Boschi entrò subito nel vivo della questione.
“Allora, ci dici chi sei? Come ti chiami? Perchè hai dei documenti falsi?”
L'asiatico rispose in perfetto italiano:
“Tu hai i miei documenti. Tu hai visto.”
Vicari e Palumbo sembravano pronti a mettergli le mani addosso, il commissario li fermò con un gesto.
“E va bene. Se non mi dici tu chi sei, te lo dirò io.”
L'asiatico sembrava non aver sentito. Boschi continuò:
“Tu eri uno dei luogotenenti di Xi-Mi-Jang e Mira-Ji-Long, a capo di un traffico internazionale di armi, sventato una quindicina di anni fa. Con te lavorava Fahrid Kahlgibran, lui dirigeva la base di smistamento in Pakistan, tu facevi la spola tra Pechino e l'Europa, ma senza sporcarti le mani. Non ti avrebbero mai potuto incriminare, non portavi soldi addosso, dovevi solo controllare. Ma poi la situazione è precipitata, la polizia ha arrestato Nathan Suzette e lui ha cominciato a collaborare. Da lui si è arrivati alla base in Pakistan e quindi a Fahrid Kahlgibran, che è stato arrestato. Fahrid ha scontato quasi tutta la pena, ora è in regime di semilibertà. Ma questo tu lo sai bene, sai anche dove presta servizio durante il giorno, visto che ieri pomeriggio sei andato a distruggere tutto il lavoro che lui ha fatto. No, distruggere non va bene, dovrei dire cancellare. E' esatto?”
L'asiatico alzò appena gli occhi, abbozzò un sogghigno.
“Hai molta fantasia, sbirro. Ma non hai prove, le tue sono solo parole.”
Boschi replicò:
“Sei stato così gentile da fornirci le prove che cercavamo. Ma ti dirò di più. Hai provato a cancellare Fahrid, ma ormai non lo troveresti più, lo abbiamo fatto trasferire.
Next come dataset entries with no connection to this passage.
Lemma slice_denotes_parent_element_witness :
  element_address (mkTensor 4100 BF16 [2; 2; 1; 1] [2; 4; 12; 12]) [1; 1; 0; 0] =
  element_address witness_tensor [1; 2; 0; 0].
Proof.
  apply (slice_denotes_parent_element witness_tensor 1 1 2
           (mkTensor 4100 BF16 [2; 2; 1; 1] [2; 4; 12; 12]) [1; 1; 0; 0]).
  - unfold tensor_wf; cbn; repeat split; simp_forall; lia.
  - discriminate.
  - reflexivity.
  - unfold valid_index; cbn; repeat (apply Forall2_cons_2; [lia|]); apply Forall2_nil_2.
Defined.

(** [gather l order] reads the positions [order] of [l], in order. *)
Definition gather (l order : list Z) : result (list Z) :=
  rfor (fun acc d => n ← vat l d; Ok (acc ++ [n])) [] order.

(** The 256 candidate orders, for a check by evaluation. *)
Definition all_orders : list (list Z) :=
  let r := [0; 1; 2; 3] in
  a ← r; b ← r; c ← r; d ← r; [[a; b; c; d]].

(** [inverse_order o] has position [o[j]] mapped back to [j]. *)
Definition inverse_order (o : list Z) : list Z :=
  foldl (fun acc '(j, d) => acc.[d <- j]) [0; 0; 0; 0] (zip [0; 1; 2; 3] o).

Definition order_check (o : list Z) : bool :=
  match permute_dims o, permute_dims (inverse_order o) with
  | Ok d, Ok d' =>
      bool_decide (d = o /\ d' = inverse_order o /\ o ≡ₚ [0; 1; 2; 3] /\
                   gather o (inverse_order o) = Ok [0; 1; 2; 3] /\
                   gather (inverse_order o) o = Ok [0; 1; 2; 3])
  | Ok _, Err _ => false
  | Err _, _ => true
  end.

Lemma all_orders_check : forallb order_check all_orders = true.
Proof. vm_compute. reflexivity. Qed.

Lemma elem_of_0123 x : 0 <= x < 4 -> x ∈ [0; 1; 2; 3].
Proof. intros. rewrite !elem_of_cons. lia. Qed.

Lemma permute_dims_Ok order dims :
  vsize order = 4 -> permute_dims order = Ok dims ->
  dims = order /\ order ∈ all_orders /\ order ≡ₚ [0; 1; 2; 3] /\
  permute_dims (inverse_order order) = Ok (inverse_order order) /\
  gather (inverse_order order) order = Ok [0; 1; 2; 3].
Proof.
  intros Hlen H.
  assert (Hin : order ∈ all_orders).
  { unfold vsize in Hlen.
    destruct order as [|a [|b [|c [|d [|? ?]]]]]; try (cbn in *; lia).
    unfold permute_dims in H. cbn [rfor] in H. simp_res.
    repeat match goal with
    | x : (_ * _)%type |- _ => destruct x
    end. simp_res. simp_bool. unfold all_orders.
    repeat setoid_rewrite list_elem_of_bind.
    exists a; split; [|apply elem_of_0123; lia]. exists b; split; [|apply elem_of_0123; lia].
    exists c; split; [|apply elem_of_0123; lia]. exists d; split; [|apply elem_of_0123; lia].
    by apply list_elem_of_singleton. }
  pose proof (proj1 (forallb_forall _ _) all_orders_check order
                    (proj1 (list_elem_of_In _ _) Hin)) as Hck.
  unfold order_check in Hck. rewrite H in Hck.
  destruct (permute_dims (inverse_order order)); [|discriminate].
  apply bool_decide_eq_true in Hck as (-> & -> & ? & ? & ?). done.
Qed.

(** The orders [permute] accepts. *)
Definition accepted_orders : list (list Z) :=
  Eval vm_compute in filter (fun o => o ≡ₚ [0; 1; 2; 3]) all_orders.

Lemma accepted_orders_spec o : o ∈ all_orders -> o ≡ₚ [0; 1; 2; 3] -> o ∈ accepted_orders.
Proof.
  intros Hin Hp. change accepted_orders with (filter (fun o => o ≡ₚ [0; 1; 2; 3]) all_orders).
  by apply list_elem_of_filter.
Qed.

(** Evaluate the [gather]s of explicit lists in the goal. *)
Ltac eval_gather :=
  repeat match goal with
  | |- context [gather ?l ?o] =>
      let r := eval vm_compute in (gather l o) in change (gather l o) with r
  end.

Lemma permute_unfold t order dims :
  vsize order = 4 -> permute_dims order = Ok dims ->
  permute t order = (nes ← gather (t_ne t) dims; nbs ← gather (t_nb t) dims;
                     Ok (mkTensor (t_data t) (t_dtype t) nes nbs)).
Proof. intros Hlen Hd. unfold permute. rewrite Hlen, Hd. done. Qed.

Lemma permute_accepted t order p :
  permute t order = Ok p -> order ∈ accepted_orders /\ permute_dims order = Ok order /\
  permute_dims (inverse_order order) = Ok (inverse_order order) /\ vsize order = 4.
Proof.
  intros H. assert (Hlen : vsize order = 4).
  { unfold permute in H. simp_res. by simp_bool. }
  destruct (permute_dims order) as [dims|] eqn:Hd.
  - destruct (permute_dims_Ok _ _ Hlen Hd) as (-> & ? & ? & ? & ?).
    eauto using accepted_orders_spec.
  - unfold permute in H. rewrite Hlen, Hd in H. discriminate H.
Qed.

(** [permute] accepts exactly permutations of the four dimensions; the
    element at the permuted index is the element of the original, and
    permuting by the inverse order gives the original tensor back. *)
Theorem permute_roundtrip t order p idx :
  tensor_wf t -> permute t order = Ok p -> valid_index t idx ->
  order ≡ₚ [0; 1; 2; 3] /\
  permute p (inverse_order order) = Ok t /\
  exists idx', gather idx order = Ok idx' /\ valid_index p idx' /\
    element_address p idx' = element_address t idx.
Proof.
  intros Hwf Hp Hv. destruct (permute_accepted _ _ _ Hp) as (Hin & Hd & Hd' & Hlen).
  destruct (permute_dims_Ok _ _ Hlen Hd) as (_ & _ & Hperm & _). split; [done|].
  rewrite (permute_unfold _ _ _ Hlen Hd) in Hp.
  destruct (valid_index_4 _ _ Hwf Hv) as (i0&i1&i2&i3&n0&n1&n2&n3&->&Hne&?&?&?&?).
  destruct Hwf as (_ & Hnb & _). clear Hv. destruct t as [data dt ne nb]. cbn in Hne, Hnb, Hp. subst ne.
  destruct nb as [|b0 [|b1 [|b2 [|b3 [|? ?]]]]]; try discriminate. clear Hnb Hlen Hd Hperm.
  repeat (apply elem_of_cons in Hin as [->|Hin]; [|]); [..|by apply not_elem_of_nil in Hin].
  all: revert Hp; eval_gather; cbn [mbind result_bind]; intros [= <-];
    (split; [by (erewrite permute_unfold; [|reflexivity|exact Hd'])|]);
    eexists; (split; [done|]); unfold valid_index, element_address, zsum; cbn -[Z.mul Z.add];
    (split; [repeat (apply Forall2_cons_2; [lia|]); apply Forall2_nil_2|lia]).
Qed.

Lemma permute_roundtrip_witness :
  permute (mkTensor 4096 BF16 [3; 2; 1; 1] [4; 2; 12; 12]) [1; 0; 2; 3] = Ok witness_tensor.
Proof.
  apply (permute_roundtrip witness_tensor [1; 0; 2; 3]
           (mkTensor 4096 BF16 [3; 2; 1; 1] [4; 2; 12; 12]) [1; 2; 0; 0]).
  - unfold tensor_wf; cbn; repeat split; simp_forall; lia.
  - reflexivity.
  - unfold valid_index; cbn; repeat (apply Forall2_cons_2; [lia|]); apply Forall2_nil_2.
Defined.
Hai già cancellato Suzette, prima avvelenandolo con il gas della cucina di casa sua, poi gettandolo dal decimo piano. Di faccia, in modo da poterla cancellare per sempre. Ma sei stato così stupido da manifestare il tuo disprezzo sputando sul suo corpo. Hai fatto un favore al medico legale, che ha potuto isolare il tuo DNA. E la stessa cosa hai fatto a Roma: per fare tutto quello che hai fatto tu, in poco tempo, si suda. E' estate, è normale che sia così. I dati del tuo DNA sono nel mio ufficio.”
Il cinese lo guardò di nuovo:
“Come puoi dire che quel DNA è il mio?”
Boschi rise:
“Perchè sei stato così idiota da fornircelo anche oggi, quando l'agente Martella, lo stesso che ti ha disarmato ed immobilizzato, ti ha ripulito i graffi. Il medico legale ci sta lavorando, in pochi minuti quel dato sarà qui. Mi basterà chiedere a Fahrid Kahlgibran per avere il tuo nome.”
A quel punto l'espressione del cinese cambiò, l'uomo ebbe una violenta reazione:
“Maledetto sbirro! Maledetto pachistano!”
Palumbo e Vicari gli misero i polsi dietro la schiena, lo ammanettarono e lo riportarono in camera di sicurezza. Ma ormai ci sarebbe stato poco tempo. Il giudice Berardi disse a Boschi:
“Commissario, si faccia dare il nome del cinese. Le firmerò un ordine di arresto immediato. Due tentati omicidi e l'assassinio efferato del filippino saranno sufficienti a tenerlo in galera per molto tempo. I miei complimenti per la sua indagine.”
Tornarono nell'ufficio del commissario. Sul tavolo videro una busta chiusa, senza intestazione, a firma del dottor Sartorelli, il medico legale. Boschi la aprì, quindi aprì la busta che custodiva nel cassetto: tutto combaciava, il commissario aveva vinto la sfida.
Il giudice si rivolse al commissario:
“Ma se il cinese voleva davvero colpire Kahlgibran, perchè danneggiare le aiuole e gli alberi?”
Boschi rispose:
“Per dare un segnale, signor giudice. Il cinese non voleva colpire la cooperativa, bensì avvisare il pachistano in maniera inequivocabile. Ma c'è ancora qualcosa che non torna, sto aspettando un paio di risposte.”
Il giudice concluse:
“Non le chiedo di cosa si tratta. Ma faccia in fretta, commissario. Lei ha dimostrato una capacità di investigazione notevole, mi auguro che i risultati che sta cercando arrivino presto.”
“Farò del mio meglio, dottor Berardi.”
“Arrivederci. E mi tenga informato.”
Appena il giudice uscì, Boschi chiamò il questore. Mazzotta sembrò sconvolto per il tentativo di aggressione che il commissario aveva subìto, poi si rallegrò per l'arresto del cinese. Tuttavia, come già aveva fatto il giudice, raccomandò a Boschi di chiudere in fretta l'indagine: il Prefetto voleva delle risposte.